The long day might be an issue for them so young, but I think in many places younger reception children can do half days, can't they?

TreestumpsAndTrampolines · 02/05/2020 22:26

The current curriculum purports to be play-based but we still expect children to be reading and writing sentences with capital letters and full stops.

This must be dependant on school, because that isn't true of my kids schools - there was the whole gamut from my son, who could barely write a single letter to kids with already beautiful letter formation at 5, and I was way more concerned than the teachers who excused it on him being a boy (later we got the dyspraxia diagnosis, and at 9, he types rather than writes, as his writing is worse than my 6 year olds, despite so much work on his part).

I think it really shows that finding the right school for your child is as important as anything else.
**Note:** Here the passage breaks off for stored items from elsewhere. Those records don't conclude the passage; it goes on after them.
(** X4. [sorted(set(xs))] raises [TypeError] exactly when [xs] has two
    distinct elements that Python does not compare: a [None] beside anything
    else, or a string beside an integer. *)
Theorem sorted_set_raises (xs : list scalar) :
  sorted_set xs = Raise TypeError
  ↔ ∃ x y, x ∈ xs ∧ y ∈ xs ∧ x ≠ y ∧ comparable x y = false.
Proof.
  split.
  - unfold sorted_set.
    destruct (remove_dups xs) as [|a [|b d]] eqn:Hd; [done|done|].
    assert (Hnd : NoDup (a :: b :: d)).
    { rewrite <- Hd. apply NoDup_remove_dups. }
    assert (Hin : ∀ x, x ∈ a :: b :: d → x ∈ xs).
    { intros x. rewrite <- Hd. apply elem_of_remove_dups. }
    destruct (mapM as_str (a :: b :: d)) as [ss|] eqn:Hss; [done|].
    destruct (mapM as_int (a :: b :: d)) as [zs|] eqn:Hzs; [done|].
    intros _.
    apply mapM_None, Exists_exists in Hss as (u & Hu & Hustr).
    apply mapM_None, Exists_exists in Hzs as (v & Hv & Hvint).
    destruct (decide (u = v)) as [->|Huv].
    + (* an element that is neither a string nor an integer *)
      destruct v; try done.
      assert (∃ w, w ∈ a :: b :: d ∧ w ≠ SNone) as (w & Hw & Hne).
      { apply NoDup_cons in Hnd as [Hab _].
        destruct (decide (a = SNone)) as [->|Ha].
        - exists b. split; [by right; left|].
          intros ->. apply Hab. by left.
        - exists a. split; [by left|done]. }
      exists SNone, w.
      split; [auto|]. split; [auto|]. split; [by intros <-|done].
    + exists u, v.
      split; [auto|]. split; [auto|]. split; [done|].
      by destruct u, v.
  - intros (x & y & Hx & Hy & Hne & Hcmp).
    by apply (sorted_set_incomparable xs x y).
Qed.

Lemma sorted_set_raises_witness :
  sorted_set [SStr "EntryC"; SNone] = Raise TypeError.
Proof.
  apply (proj2 (sorted_set_raises [SStr "EntryC"; SNone])).
  exists (SStr "EntryC"), SNone.
  split; [by left|]. split; [by right; left|]. by split.
Defined.
Lemma analysis_heat_num :
  heat_num_of a =
    if WBGT_CUTOFF_F <? temp_f
    then Some (snd (heat_category_from_wbgt_f (wbgt_f_of a)))
    else None.
Proof.
  subst a. unfold observation_analysis. cbn [approx_wbgt].
  destruct (interpret_condition _) as [[l n] o].
  destruct (WBGT_CUTOFF_F <? temp_f);
    [destruct (heat_category_from_wbgt_f _) eqn:E |];
    destruct (recommend_uniform_option_a _ _ _ _ _);
    cbn [heat_num_of wbgt_f_of];
    [rewrite E |]; reflexivity.
Qed.

Lemma analysis_condition :
  (precip_level_of a, cond_note_of a, precip_override_of a) = cond.
Proof.
  subst a cond. unfold observation_analysis. cbn [approx_wbgt].
  destruct (interpret_condition _) as [[l n] o].
  destruct (WBGT_CUTOFF_F <? temp_f);
    [destruct (heat_category_from_wbgt_f _) |];
    destruct (recommend_uniform_option_a _ _ _ _ _); reflexivity.
Qed.

Lemma analysis_uniform :
  (uniform_of a, uniform_level_of a) =
    recommend_uniform_option_a temp_f (wc_of a) (heat_num_of a)
      (wbgt_applicable_of a) (precip_level_of a).
Proof.
  subst a. unfold observation_analysis. cbn [approx_wbgt].
  destruct (interpret_condition _) as [[l n] o].
  destruct (WBGT_CUTOFF_F <? temp_f);
    [destruct (heat_category_from_wbgt_f _) |];
    destruct (recommend_uniform_option_a _ _ _ _ _) eqn:E;
    cbn [uniform_of uniform_level_of wc_of heat_num_of wbgt_applicable_of
         precip_level_of];
    rewrite E; reflexivity.
Qed.

Lemma analysis_final_dec :
  final_dec_of a =
    final_training_decision temp_f (wc_of a) (heat_num_of a)
      (wbgt_applicable_of a) (precip_override_of a) (precip_level_of a).
Proof.
  subst a. unfold observation_analysis. cbn [approx_wbgt].
  destruct (interpret_condition _) as [[l n] o].
  destruct (WBGT_CUTOFF_F <? temp_f);
    [destruct (heat_category_from_wbgt_f _) |];
    destruct (recommend_uniform_option_a _ _ _ _ _); reflexivity.
Qed.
fascinated · 02/05/2020 22:27

Blackbear - I should have made it clearer that my point about regional differences was meant to be a separate issue to the finances one. I had the impression that the informal approach to policy differs between councils, esp re Nov and Dec kids as you really need the LA to support deferring so they have quite some leeway. I thought I had read sth suggesting that certain councils were less keen to grant than others, possibly due to having to fund that extra year.

Mushypeasandchipstogo · 02/05/2020 22:28

My DSs were both more than ready for school at 4. They had both been at full time nursery before starting school. Personally I found that the children who couldn’t cope had just been at home with their mothers, who had had the luxury of not having to work!

fascinated · 02/05/2020 22:29

Bertie - I’m fascinated by how my German friends, even less academic ones, all handwrite beautiful script with perfect spelling and grammar. The contrast to the UK is stark... seems it is pushed more at an early stage?

Blackbear19 · 02/05/2020 22:29

isittooearlyforgin I believe that it is only in the last 3/4 years that England changed the rules closer to what Scotland has had since the 80s on deferred entry.

Trust me I dug into everything before I made the decision to defer 4 years ago. The case that absolutely swung my decision was a mum with twins 20mins between them, 31st and 1st Sept in different English school years. That mum felt school was much easier on the younger twin starting a year later.

isittooearlyforgin · 02/05/2020 22:32

Yes it is a recent change

Blackbear19 · 02/05/2020 22:34

fascinated I'm curious as to which council areas seem to be ok with funding Nov, and Dec referrals without good reason.
My guess is it's going to be the smaller areas, but would love to know where.

isittooearlyforgin · 02/05/2020 22:36

@TreestumpsAndTrampolines the pressure really is on for teachers and schools to have reception reading and writing sentences. It’s in the Early Learning Goals, an end of year assessment and is a measurement of a Good Level of Development which is rolled out nationally. Ousted takes a very dim view of schools who do not achieve this. I don’t feel it is right, certainly for every child but it is a fact of the current education system in the U.K. and the pressure is huge.

isittooearlyforgin · 02/05/2020 22:36

Ofsted not ousted although I wish they were!

june2007 · 02/05/2020 22:41

I spent some time in a French kindergarten. (okay this was just 1 school.) The 4 year olds class room was more rigidand formal then any reception I have been in. (They may not have called it school but that's what it was.)

fascinated · 02/05/2020 22:43

The teacher said explicitly to us that “boys especially“ benefit from deferral and that was why they tended to advise it for boys. I was a bit surprised but I assume it’s due to sport/bullying type stuff.

Trichford · 02/05/2020 22:44

I'm in Scotland and have 3 kids. My sons birthday is in November and he started August after 4th bday so was 4 and 9 months. My daughters birthday is in July so she turned 5 then started the following month.
My youngest is only 15 months just now but is January born so will be able to start when she is 4 and 7 months old.
Legally they don't need to start until they are 5 so I could of held off my son until the following year and tbh I wished I had in hindsight.
I'm not sure about my youngest I will need to play it by ear and see how she is closer the time before I decide.